## [Data excerpts]
Lemma targets_iff f g ts func : targets_ok ts -> bytecode m func g ->
  forallb (fun t => (wb_slot t <? local_count f) &&
    is_some_and (function_at (functions m) func) (fun callee => wb_param t <? local_count callee)) ts = true <->
  Forall (fun t => is_local f (wb_slot t) /\ is_local g (wb_param t)) ts.
Proof.
  intros [Hts _] [Hg _]. apply function_at_iff in Hg. rewrite Hg. cbn [is_some_and].
  apply forallb_iff. eapply Forall_impl; [exact Hts|].
  intros t [Hp [Hs _]]. unfold u64_ok in *. rewrite andb_true_iff. f_equiv; apply local_iff; lia.
Qed.

Lemma writeback_iff f func ts : targets_ok ts ->
  non_native_function (functions m) func &&
  forallb (fun t => (wb_slot t <? local_count f) &&
    is_some_and (function_at (functions m) func) (fun callee => wb_param t <? local_count callee)) ts = true <->
  exists g, bytecode m func g /\ Forall (fun t => is_local f (wb_slot t) /\ is_local g (wb_param t)) ts.
Proof.
  intros Hts. rewrite andb_true_iff, non_native_iff. split.
  - intros [[g Hg] H]. exists g. split; [done|]. by eapply targets_iff.
  - intros (g & Hg & H). split; [by exists g|]. by eapply targets_iff.
Qed.

Lemma ordered_iff f order glue :
  f ∈ functions m -> I_NewStructOrdered order glue ∈ code f ->
  distinct_slots (replicate (length order) false) order &&
    match glue with None => true | Some glue => glue_function (functions m) glue end = true <->
  Permutation order (map Z.of_nat (seq 0 (length order))) /\ (forall g, glue = Some g -> receiver_body m g).
Proof.
  intros Hf Hi. rewrite andb_true_iff, permutation_iff.
  - f_equiv. destruct glue as [g|]; [|by split]. rewrite glue_iff. split; [by intros ? ? [= <-]|by intros H; apply H].
  - destruct Hfit as (_ & _ & _ & _ & Hc). rewrite Forall_forall in Hc. by eapply (proj2 (Hc f Hf)).
Qed.

Lemma main_thread_iff func args :
  is_some_and (function_at (functions m) func) (fun callee => args =? param_count callee) = true <->
  exists g, at_index (functions m) func g /\ args = param_count g.
Proof.
  rewrite is_some_and_true. split; intros (g & Hg & H); exists g;
    (split; [by apply function_at_iff|by apply Z.eqb_eq]).
Qed.

Lemma store_field_iff f slot path : 0 <= slot ->
  (slot <? local_count f) && negb (FieldPath_is_empty path) = true <->
  is_local f slot /\ FieldPath_steps path <> [].
Proof.
  intros Hs. rewrite andb_true_iff, local_iff by done. f_equiv. unfold FieldPath_is_empty.
  by destruct (FieldPath_steps path).
Qed.

Lemma call_mut_iff f func slot : 0 <= slot ->
  non_native_function (functions m) func && (slot <? local_count f) &&
    is_some_and (function_at (functions m) func) (fun callee => 0 <? local_count callee) = true <->
  is_local f slot /\ receiver_body m func.
Proof.
  intros Hs. rewrite <- glue_iff, <- local_iff by done. unfold glue_function. rewrite !andb_true_iff. tauto.
Qed.

(** The operand check decides what each instruction's operands may name. *)
Lemma in_range_iff f i :
  f ∈ functions m -> i ∈ code f -> Instruction_ok i -> in_range m f i = true <-> operand_valid m f i.
Proof.
  intros Hf Hi Hok. pose proof Hfit as (_ & Hstr & Himp & Hcb & _).
  destruct i; cbn [in_range operand_valid Instruction_ok] in *; try done;
    repeat match goal with H : _ /\ _ |- _ => destruct H end; unfold u64_ok, u32_ok in *;
    try (apply local_iff; lia); try (by apply index_below_iff); try apply non_native_iff;
    try apply glue_iff; try (apply get_iff; lia); try apply main_thread_iff;
    try (rewrite Z.ltb_lt; apply below_iff; lia); try (apply store_field_iff; lia);
    try (apply call_mut_iff; lia); try (by apply writeback_iff); try (by apply native_targets_iff).
  by eapply ordered_iff.
Qed.

Lemma is_lifecycle_true i : is_lifecycle i = true <-> i = I_MainThreadLifecycle.
Proof. by destruct i. Qed.

Lemma check_instruction_iff f pc i :
  f ∈ functions m -> i ∈ code f -> Instruction_ok i ->
  check_instruction m f pc i = Ok tt <-> operand_valid m f i /\ (i = I_MainThreadLifecycle -> pc = 0%nat).
Proof.
  intros Hf Hi Hok. unfold check_instruction. rewrite check_bind_Ok, !refuse_if_Ok.
  rewrite negb_false_iff, in_range_iff by done.
  rewrite andb_false_iff, negb_false_iff, Nat.eqb_eq. pose proof (is_lifecycle_true i) as Hl.
  destruct (is_lifecycle i), (decide (pc = 0%nat)); split; intros [H1 H2]; (split; [done || tauto|]); intuition congruence.
Qed.

Lemma check_plan_iff f previous slots :
  Forall u64_ok slots -> 
  check_plan f previous slots = Ok tt <->
  Sorted Z.lt (option_list previous ++ slots) /\ Forall (is_local f) slots.
Proof. 
  intros H; revert previous. induction H as [|s slots Hs _ IH]; intros previous; cbn [check_plan].
  { split; [|done]. intros _. split; [|done]. destruct previous; cbn; repeat constructor. }
  rewrite !check_bind_Ok, !refuse_if_Ok, IH, Z.leb_gt, Forall_cons. unfold is_local, u64_ok in *.
  destruct previous as [p|]; cbn.
  - rewrite Z.leb_gt. split.
    + intros (? & ? & ? & ?). repeat split; try done; try lia. constructor; [done|]. by constructor.
    + intros (Hso & ? & ?). inversion Hso as [|? ? Hso' Hh]; subst. inversion Hh; subst. repeat split; try done; lia.
  - split; [intros (? & _ & ? & ?)|intros (? & ? & ?)]; repeat split; try done; lia.
Qed.

Lemma ends_in_return_iff c :
  ends_in_return c = true <-> exists i, last c = Some i /\ (i = I_Return \/ i = I_ReturnVoid).
Proof.
  unfold ends_in_return. rewrite is_some_and_true. split; intros (i & Hl & Hi); exists i; (split; [done|]).
  - destruct i; try done; [by left|by right].
  - by destruct Hi as [-> | ->].
Qed.

Lemma check_body_iff f :
  f ∈ functions m -> FuncProto_ok f -> check_body m f = Ok tt <-> body_valid m f.
Proof.
  intros Hf (_ & _ & _ & Hc & _). unfold check_body, body_valid, is_native.
  case_bool_decide as Hn; case_decide as Hn0; try done.
  - rewrite refuse_if_Ok, andb_false_iff, !negb_false_iff. unfold is_nil.
    split; intros [Hk|Hk]; try (rewrite Hk; auto; fail).
    + left. by destruct (code f).
    + right. by destruct (code f) as [|[] []].
  - rewrite !check_bind_Ok, !refuse_if_Ok, negb_false_iff, ends_in_return_iff, check_each_Ok.
    assert (forall pc i, code f !! pc = Some i ->
      check_instruction m f (0 + pc) i = Ok tt <->
      operand_valid m f i /\ (i = I_MainThreadLifecycle -> pc = 0%nat)) as Hi.
    { intros pc i Hpc. apply check_instruction_iff; [done|by eapply list_elem_of_lookup_2|].
      rewrite Forall_lookup in Hc. by eapply Hc. }
    split.
    + intros (_ & Hr & H). split; [done|]. intros pc i Hpc. by apply Hi, H.
    + intros (Hr & H). split; [by destruct (code f); [destruct Hr as (? & ? & _)|]|]. split; [done|].
      intros pc i Hpc. apply Hi; [done|]. by apply H.
Qed.

Lemma check_function_iff f :
  f ∈ functions m -> FuncProto_ok f -> check_function m f = Ok tt <-> function_valid m f.
Proof.
  intros Hf Hok. pose proof Hok as (_ & Hp & Hl & _ & Hr). unfold check_function, function_valid.
  rewrite !check_bind_Ok, !refuse_if_Ok, check_body_iff, Z.ltb_ge by done. f_equiv; [|f_equiv].
  - unfold usize_try_from, u64_ok in *. case_decide; split; try done; lia.
  - unfold plan_valid. destruct (releases f); [done|]. by apply check_plan_iff.
Qed.

Lemma at_index_length {A} (l : list A) i : 0 <= i ->
  (Z.of_nat (length l) <=? i) = false <-> exists x, at_index l i x.
Proof. intros Hi. rewrite Z.leb_gt. by apply below_iff. Qed.

Lemma check_class_iff e t : u32_ok (class_index t) -> check_class m e t = Ok tt <-> class_valid m t.
Proof.
  intros Ht. destruct t; try done. cbn [check_class class_valid class_index] in *. unfold u32_ok in Ht.
  rewrite refuse_if_Ok. apply at_index_length. lia.
Qed.

Lemma check_types_iff e ts : Forall ExportType_ok ts ->
  check_each (fun _ => check_class m e) 0 ts = Ok tt <-> Forall (class_valid m) ts.
Proof.
  intros Hts. rewrite check_each_Forall. induction Hts as [|t ts Ht _ IH]; [by split; constructor|].
  by rewrite !Forall_cons, IH, check_class_iff.
Qed.

Lemma check_exports_iff seen es : Forall ModuleExport_ok es ->
  check_exports m seen es = Ok tt <->
  Forall (export_valid m) es /\ NoDup (map e_name es) /\ forall n, n ∈ seen -> n ∉ map e_name es.
Proof.
  intros Hes. revert seen. induction Hes as [|e es He _ IH]; intros seen; cbn [check_exports map].
  { split; [|done]. intros _. repeat split; [constructor..|]. intros n _. apply not_elem_of_nil. }
  destruct He as (_ & _ & Hfn & Hps & Hr). rewrite Forall_cons, NoDup_cons. unfold export_valid at 1.
  destruct (function_at (functions m) (e_function e)) as [g|] eqn:Hg.
  - apply function_at_iff in Hg.
    rewrite !check_bind_Ok, !refuse_if_Ok, negb_false_iff, Z.eqb_eq, bool_decide_eq_false, IH.
    rewrite check_types_iff by (apply Forall_app; split; [done|by constructor]).
    setoid_rewrite elem_of_app. setoid_rewrite list_elem_of_singleton. setoid_rewrite elem_of_cons. split.
    + intros (Ha & Hc & Hns & Hv & Hnd & Hd). repeat split; try done; [by exists g|by apply Hd; right|].
      intros n Hn [->|Hin]; [done|]. by eapply Hd; [left|].
    + intros (([(g' & Hg' & Ha) Hc] & Hv) & (Hni & Hnd) & Hd).
      rewrite (at_index_inj _ _ _ _ Hg Hg'). repeat split; try done.
      * intros Hs. by apply (Hd _ Hs); left.
      * intros n [Hn| ->] Hin; [by apply (Hd n Hn); right|done].
  - split; [done|]. intros ((((g & Hg' & _) & _) & _) & _). apply function_at_iff in Hg'. congruence.
Qed.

## [Exercise goal]
Report each line in the preceding entries that holds the string "left".

## [Exercise answer]
  - destruct i; try done; [by left|by right].
    + left. by destruct (code f).
      intros n Hn [->|Hin]; [done|]. by eapply Hd; [left|].
      * intros Hs. by apply (Hd _ Hs); left.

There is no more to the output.